Data excerpts

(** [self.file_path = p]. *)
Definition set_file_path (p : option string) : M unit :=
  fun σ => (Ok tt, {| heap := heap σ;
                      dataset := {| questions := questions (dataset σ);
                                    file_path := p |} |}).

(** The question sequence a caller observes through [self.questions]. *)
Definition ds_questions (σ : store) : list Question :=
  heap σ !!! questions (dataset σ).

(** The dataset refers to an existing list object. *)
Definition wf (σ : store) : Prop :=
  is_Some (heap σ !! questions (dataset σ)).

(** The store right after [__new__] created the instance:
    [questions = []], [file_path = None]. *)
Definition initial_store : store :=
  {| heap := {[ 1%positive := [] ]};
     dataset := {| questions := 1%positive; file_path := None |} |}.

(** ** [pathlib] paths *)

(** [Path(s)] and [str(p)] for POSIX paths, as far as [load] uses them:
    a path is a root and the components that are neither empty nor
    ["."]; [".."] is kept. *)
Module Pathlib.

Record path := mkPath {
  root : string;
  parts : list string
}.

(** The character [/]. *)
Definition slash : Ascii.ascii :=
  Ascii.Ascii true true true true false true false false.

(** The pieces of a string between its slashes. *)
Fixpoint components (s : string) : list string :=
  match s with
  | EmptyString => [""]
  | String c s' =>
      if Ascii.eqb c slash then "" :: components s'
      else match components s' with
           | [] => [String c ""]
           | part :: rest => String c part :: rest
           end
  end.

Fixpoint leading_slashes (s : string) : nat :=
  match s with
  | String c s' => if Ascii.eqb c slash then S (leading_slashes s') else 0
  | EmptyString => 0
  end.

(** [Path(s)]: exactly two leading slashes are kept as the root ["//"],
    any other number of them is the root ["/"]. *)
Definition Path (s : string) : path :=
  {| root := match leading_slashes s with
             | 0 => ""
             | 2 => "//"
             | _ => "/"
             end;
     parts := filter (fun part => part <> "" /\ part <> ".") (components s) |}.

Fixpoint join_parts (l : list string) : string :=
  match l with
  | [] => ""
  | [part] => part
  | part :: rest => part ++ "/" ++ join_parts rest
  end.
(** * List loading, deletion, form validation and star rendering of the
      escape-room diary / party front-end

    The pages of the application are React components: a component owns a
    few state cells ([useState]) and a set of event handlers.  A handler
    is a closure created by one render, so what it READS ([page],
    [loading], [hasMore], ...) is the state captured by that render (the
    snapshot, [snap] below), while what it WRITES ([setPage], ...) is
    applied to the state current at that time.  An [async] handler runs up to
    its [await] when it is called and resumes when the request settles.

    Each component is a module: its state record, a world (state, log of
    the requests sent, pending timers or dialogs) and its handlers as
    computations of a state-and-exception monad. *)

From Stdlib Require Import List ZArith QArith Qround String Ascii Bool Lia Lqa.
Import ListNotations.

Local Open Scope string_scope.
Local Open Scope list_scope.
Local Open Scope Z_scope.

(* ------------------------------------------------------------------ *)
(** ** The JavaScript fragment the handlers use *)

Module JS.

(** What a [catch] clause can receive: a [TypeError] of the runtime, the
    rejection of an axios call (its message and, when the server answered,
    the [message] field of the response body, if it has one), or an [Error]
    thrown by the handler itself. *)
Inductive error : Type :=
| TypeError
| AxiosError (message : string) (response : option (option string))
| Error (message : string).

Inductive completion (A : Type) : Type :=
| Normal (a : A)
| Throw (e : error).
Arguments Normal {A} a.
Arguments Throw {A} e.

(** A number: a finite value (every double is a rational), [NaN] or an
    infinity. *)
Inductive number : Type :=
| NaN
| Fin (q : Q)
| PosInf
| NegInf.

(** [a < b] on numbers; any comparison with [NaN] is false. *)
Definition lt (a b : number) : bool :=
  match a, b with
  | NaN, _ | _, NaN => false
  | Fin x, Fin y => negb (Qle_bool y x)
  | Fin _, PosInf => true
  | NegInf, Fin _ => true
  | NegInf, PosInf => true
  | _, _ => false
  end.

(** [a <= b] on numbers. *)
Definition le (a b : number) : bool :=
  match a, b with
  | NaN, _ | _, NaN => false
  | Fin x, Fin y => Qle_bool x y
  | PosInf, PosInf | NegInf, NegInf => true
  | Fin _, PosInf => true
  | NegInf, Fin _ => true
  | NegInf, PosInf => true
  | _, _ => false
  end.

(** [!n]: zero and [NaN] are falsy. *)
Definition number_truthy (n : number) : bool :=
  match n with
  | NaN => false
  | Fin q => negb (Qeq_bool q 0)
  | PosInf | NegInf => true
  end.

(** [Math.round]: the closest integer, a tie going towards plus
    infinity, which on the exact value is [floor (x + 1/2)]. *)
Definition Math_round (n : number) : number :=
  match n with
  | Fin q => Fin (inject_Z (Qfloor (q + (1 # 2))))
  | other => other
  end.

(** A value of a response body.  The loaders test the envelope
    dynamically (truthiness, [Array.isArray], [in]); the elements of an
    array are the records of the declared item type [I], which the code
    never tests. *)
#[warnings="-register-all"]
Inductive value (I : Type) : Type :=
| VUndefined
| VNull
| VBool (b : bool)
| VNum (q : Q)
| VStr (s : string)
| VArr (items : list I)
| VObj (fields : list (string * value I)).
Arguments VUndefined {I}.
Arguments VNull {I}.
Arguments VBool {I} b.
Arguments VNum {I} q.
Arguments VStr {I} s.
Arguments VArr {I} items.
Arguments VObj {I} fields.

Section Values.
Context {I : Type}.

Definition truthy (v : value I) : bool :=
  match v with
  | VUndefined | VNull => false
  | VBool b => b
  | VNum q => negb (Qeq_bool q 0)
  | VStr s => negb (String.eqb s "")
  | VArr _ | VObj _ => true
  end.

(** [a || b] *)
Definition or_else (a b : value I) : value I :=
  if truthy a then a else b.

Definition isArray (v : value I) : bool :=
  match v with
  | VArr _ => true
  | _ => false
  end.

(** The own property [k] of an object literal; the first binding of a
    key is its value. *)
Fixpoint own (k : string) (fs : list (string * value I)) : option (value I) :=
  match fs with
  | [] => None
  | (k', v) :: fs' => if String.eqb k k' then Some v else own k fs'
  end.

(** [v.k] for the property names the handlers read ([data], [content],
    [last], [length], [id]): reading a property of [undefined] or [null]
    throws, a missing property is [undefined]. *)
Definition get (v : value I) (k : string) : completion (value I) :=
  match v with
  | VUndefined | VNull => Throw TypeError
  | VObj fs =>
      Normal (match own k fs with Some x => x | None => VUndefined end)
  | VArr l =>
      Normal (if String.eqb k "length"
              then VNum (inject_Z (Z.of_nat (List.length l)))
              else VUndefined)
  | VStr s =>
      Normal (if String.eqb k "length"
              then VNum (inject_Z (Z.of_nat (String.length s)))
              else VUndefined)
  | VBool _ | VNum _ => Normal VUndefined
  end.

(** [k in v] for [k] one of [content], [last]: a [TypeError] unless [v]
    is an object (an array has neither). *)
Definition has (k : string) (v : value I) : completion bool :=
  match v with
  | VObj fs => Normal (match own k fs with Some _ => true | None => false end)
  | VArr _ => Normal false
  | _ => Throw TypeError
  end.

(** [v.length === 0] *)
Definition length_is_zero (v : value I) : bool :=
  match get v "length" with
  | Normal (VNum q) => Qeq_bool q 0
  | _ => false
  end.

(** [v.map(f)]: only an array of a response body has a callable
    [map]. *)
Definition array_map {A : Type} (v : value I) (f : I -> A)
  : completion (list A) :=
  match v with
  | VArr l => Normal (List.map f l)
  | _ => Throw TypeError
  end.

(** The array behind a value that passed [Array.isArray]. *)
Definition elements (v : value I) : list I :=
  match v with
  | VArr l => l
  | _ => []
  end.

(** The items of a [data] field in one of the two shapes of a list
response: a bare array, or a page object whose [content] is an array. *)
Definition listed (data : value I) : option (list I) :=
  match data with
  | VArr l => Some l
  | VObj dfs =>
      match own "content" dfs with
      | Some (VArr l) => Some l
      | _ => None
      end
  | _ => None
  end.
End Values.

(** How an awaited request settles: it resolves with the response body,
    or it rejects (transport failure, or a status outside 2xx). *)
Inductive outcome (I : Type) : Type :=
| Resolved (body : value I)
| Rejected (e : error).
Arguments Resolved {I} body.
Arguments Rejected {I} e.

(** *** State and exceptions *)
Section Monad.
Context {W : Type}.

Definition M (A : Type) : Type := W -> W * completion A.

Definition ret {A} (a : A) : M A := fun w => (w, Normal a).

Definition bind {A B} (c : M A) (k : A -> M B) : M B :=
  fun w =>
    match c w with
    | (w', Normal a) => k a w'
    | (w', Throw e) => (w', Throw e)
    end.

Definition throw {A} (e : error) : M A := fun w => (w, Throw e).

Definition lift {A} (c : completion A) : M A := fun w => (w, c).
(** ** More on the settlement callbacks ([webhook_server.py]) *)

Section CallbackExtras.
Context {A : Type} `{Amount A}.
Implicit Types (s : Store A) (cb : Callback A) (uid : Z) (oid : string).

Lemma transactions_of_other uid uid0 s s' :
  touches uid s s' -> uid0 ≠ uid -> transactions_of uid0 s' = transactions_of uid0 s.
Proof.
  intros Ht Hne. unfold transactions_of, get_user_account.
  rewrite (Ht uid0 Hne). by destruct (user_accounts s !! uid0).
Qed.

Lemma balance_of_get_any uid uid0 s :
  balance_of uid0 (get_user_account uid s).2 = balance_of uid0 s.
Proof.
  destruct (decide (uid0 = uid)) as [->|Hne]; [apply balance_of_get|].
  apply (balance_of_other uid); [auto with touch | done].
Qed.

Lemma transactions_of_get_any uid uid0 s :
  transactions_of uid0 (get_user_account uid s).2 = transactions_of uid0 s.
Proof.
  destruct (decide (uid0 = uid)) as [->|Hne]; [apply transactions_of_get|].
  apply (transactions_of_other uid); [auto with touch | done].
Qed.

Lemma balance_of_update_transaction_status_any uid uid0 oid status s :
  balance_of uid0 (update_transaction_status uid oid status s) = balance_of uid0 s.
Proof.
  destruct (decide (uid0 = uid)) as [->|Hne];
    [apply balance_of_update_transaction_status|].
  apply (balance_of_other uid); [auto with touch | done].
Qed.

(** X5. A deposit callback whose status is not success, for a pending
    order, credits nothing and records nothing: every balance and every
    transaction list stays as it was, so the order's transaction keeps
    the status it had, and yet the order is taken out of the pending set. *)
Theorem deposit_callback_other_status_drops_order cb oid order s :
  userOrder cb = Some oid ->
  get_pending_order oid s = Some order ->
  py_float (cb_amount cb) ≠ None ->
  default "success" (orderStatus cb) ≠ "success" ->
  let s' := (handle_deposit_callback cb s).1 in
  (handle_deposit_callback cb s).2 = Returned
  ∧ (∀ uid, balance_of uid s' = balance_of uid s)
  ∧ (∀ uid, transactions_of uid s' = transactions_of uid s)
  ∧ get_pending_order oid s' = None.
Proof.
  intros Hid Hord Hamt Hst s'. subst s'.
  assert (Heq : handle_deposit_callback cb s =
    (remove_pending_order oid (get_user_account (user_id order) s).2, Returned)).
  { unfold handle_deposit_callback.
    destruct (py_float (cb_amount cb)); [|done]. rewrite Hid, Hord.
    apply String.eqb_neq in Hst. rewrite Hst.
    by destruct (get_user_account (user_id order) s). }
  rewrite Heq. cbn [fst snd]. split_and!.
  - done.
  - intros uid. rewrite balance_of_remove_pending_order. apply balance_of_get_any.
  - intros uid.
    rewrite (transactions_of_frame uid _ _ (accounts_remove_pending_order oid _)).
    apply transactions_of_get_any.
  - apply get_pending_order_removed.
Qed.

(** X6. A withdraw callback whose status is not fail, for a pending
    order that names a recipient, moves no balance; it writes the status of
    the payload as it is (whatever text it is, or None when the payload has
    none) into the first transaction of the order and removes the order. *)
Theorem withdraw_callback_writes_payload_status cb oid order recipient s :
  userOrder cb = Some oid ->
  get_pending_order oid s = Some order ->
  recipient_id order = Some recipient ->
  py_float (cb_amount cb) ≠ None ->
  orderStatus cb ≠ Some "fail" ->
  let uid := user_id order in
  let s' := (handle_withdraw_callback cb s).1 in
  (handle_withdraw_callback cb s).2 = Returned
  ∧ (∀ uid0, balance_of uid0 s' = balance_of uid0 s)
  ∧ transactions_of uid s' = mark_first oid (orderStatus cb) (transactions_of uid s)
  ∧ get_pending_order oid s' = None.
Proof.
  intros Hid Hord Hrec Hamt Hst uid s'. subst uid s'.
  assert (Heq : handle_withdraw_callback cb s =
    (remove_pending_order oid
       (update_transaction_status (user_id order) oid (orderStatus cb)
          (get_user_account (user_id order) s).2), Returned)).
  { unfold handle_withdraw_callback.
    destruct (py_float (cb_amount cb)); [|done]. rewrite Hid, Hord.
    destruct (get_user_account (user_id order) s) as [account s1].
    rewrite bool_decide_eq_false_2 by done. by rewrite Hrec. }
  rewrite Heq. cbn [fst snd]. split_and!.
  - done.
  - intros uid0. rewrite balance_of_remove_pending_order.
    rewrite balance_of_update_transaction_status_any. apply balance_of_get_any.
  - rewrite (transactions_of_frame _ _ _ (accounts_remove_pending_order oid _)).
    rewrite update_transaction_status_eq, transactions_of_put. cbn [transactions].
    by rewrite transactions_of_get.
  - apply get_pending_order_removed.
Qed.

• **EXERCISE AIM**
Repeat the entries above exactly, from the first line through the line containing "file_path := p".

• **EXERCISE OUTPUT**
(** [self.file_path = p]. *)
Definition set_file_path (p : option string) : M unit :=
  fun σ => (Ok tt, {| heap := heap σ;
                      dataset := {| questions := questions (dataset σ);
                                    file_path := p |} |}).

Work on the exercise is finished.